What happened to philosophy in the 20th century? Laurie Calhoun has an answer to this question, but you are probably not going to like it - certainly not if you are comfortably ensconced in academia. That would make you one of “the experts” taken to task and whose “expertise” is unmasked in Theodicy. If, on the other hand, you left philosophy perplexed, wondering what was going on, why none of your professors bore any resemblance whatsoever to Socrates, then you might be relieved to discover that there are historical grounds for your perplexity. Something did happen. And it was big.
Theodicy is a radical work of metaphilosophy, which begins as a deceptively simple examination of the question: how would things be different, if perspectivism rather than absolutism were true? The answer to that metaphysical question leads to an endless proliferation of other questions, culminating in a metaphilosophical theory about the nature of philosophy itself.

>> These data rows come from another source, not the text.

(** The Flux text of [large_time_range]. *)
Definition query_large_time_range (self : Tester) : string :=
  Py.unlines
    [ EmptyString;
      "                    from(bucket: " ++ Py.quoted (bucket self)
        ++ ")";
      "                      |> range(start: -30d)";
      "                      |> filter(fn: (r) => r._measurement == "
        ++ Py.quoted "patient_vitals" ++ ")";
      "                      |> filter(fn: (r) => r._field == "
        ++ Py.quoted "vital_value" ++ ")";
      "                      |> aggregateWindow(every: 6h, fn: mean, createEmpty: false)";
      "                      |> limit(n: 1000)";
      "                " ].

(** The Flux text of [high_cardinality]. *)
Definition query_high_cardinality (self : Tester) : string :=
  Py.unlines
    [ EmptyString;
      "                    from(bucket: " ++ Py.quoted (bucket self)
        ++ ")";
      "                      |> range(start: -1h)";
      "                      |> filter(fn: (r) => r._measurement == "
        ++ Py.quoted "patient_vitals" ++ ")";
      "                      |> filter(fn: (r) => r._field == "
        ++ Py.quoted "vital_value" ++ ")";
      "                      |> group(columns: ["
        ++ Py.quoted "patient_id" ++ ", " ++ Py.quoted "vital_type" ++ ", "
        ++ Py.quoted "device_id" ++ "])";
      "                      |> count()";
      "                " ].

(** [define_test_queries]. *)
Definition define_test_queries (self : Tester) : list QueryDef :=
  [ {| name := "simple_recent_data";
       type := "simple_select";
       description := "Select recent data with limit";
       query := query_simple_recent_data self |};
    {| name := "time_range_aggregation";
       type := "aggregation";
       description := "Hourly aggregation over 24 hours";
       query := query_time_range_aggregation self |};
    {| name := "group_by_patient";
       type := "group_by";
       description := "Group by patient and calculate statistics";
       query := query_group_by_patient self |};
    {| name := "complex_aggregation";
       type := "complex";
       description := "Multiple aggregations with filtering";
       query := query_complex_aggregation self |};
    {| name := "alert_detection";
       type := "filtering";
       description := "Filter alerts with conditions";
       query := query_alert_detection self |};
    {| name := "join_simulation";
       type := "complex";
       description := "Simulate join-like behavior";
       query := query_join_simulation self |};
    {| name := "large_time_range";
       type := "large_scale";
       description := "Query large time range (30 days)";
       query := query_large_time_range self |};
    {| name := "high_cardinality";
       type := "high_cardinality";
       description := "Query with high cardinality groups";
       query := query_high_cardinality self |} ].

(** What [execute_query] returns: execution time, result count, error. *)
Definition Execution : Type := Q * Z * option string.

(** [if error:] on an [Optional[str]]. *)
Definition is_error (r : Execution) : bool :=
  match snd r with
  | Some msg => Py.truthy_str msg
  | None => false
  end.

Section Runs.

(** [self.client.query_api().query(query, org=self.org)] between two reads
    of [time.perf_counter()]: the answer of the SDK to its n-th call, which
    is the elapsed time with the number of records of the returned tables,
    or the exception raised.  The queries sent so far are the state. *)
Variable query_api : nat -> string -> Py.result (Q * Z).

First published in an abridged form under the title Philosophy Unmasked: a skeptic’s critique, by the University Press of Kansas in 1997, the original, unabridged, no-holds-barred and in some ways shocking text of Theodicy, laid out as the author intended, is published in this new edition by Subversive Pulp Press to celebrate the 25th anniversary of its composition.
Praise for Philosophy Unmasked (the abridged version of Theodicy):
"A bracing gale of fresh thinking about the meaning and significance of philosophy. Calhoun’s subject is both the idea of philosophy itself and what has become of it in the academic setting. It is at once argumentative performance, metaphilosophical reflection, and razor-sharp critique of the academic status quo in philosophy today. Calhoun is the most consistent and unsettling skeptic I have read. This book is hard-hitting and controversial, but also well and carefully written, and cannot be read with indifference by anyone who cares about philosophy." (Barry Allen, author of Truth in Philosophy)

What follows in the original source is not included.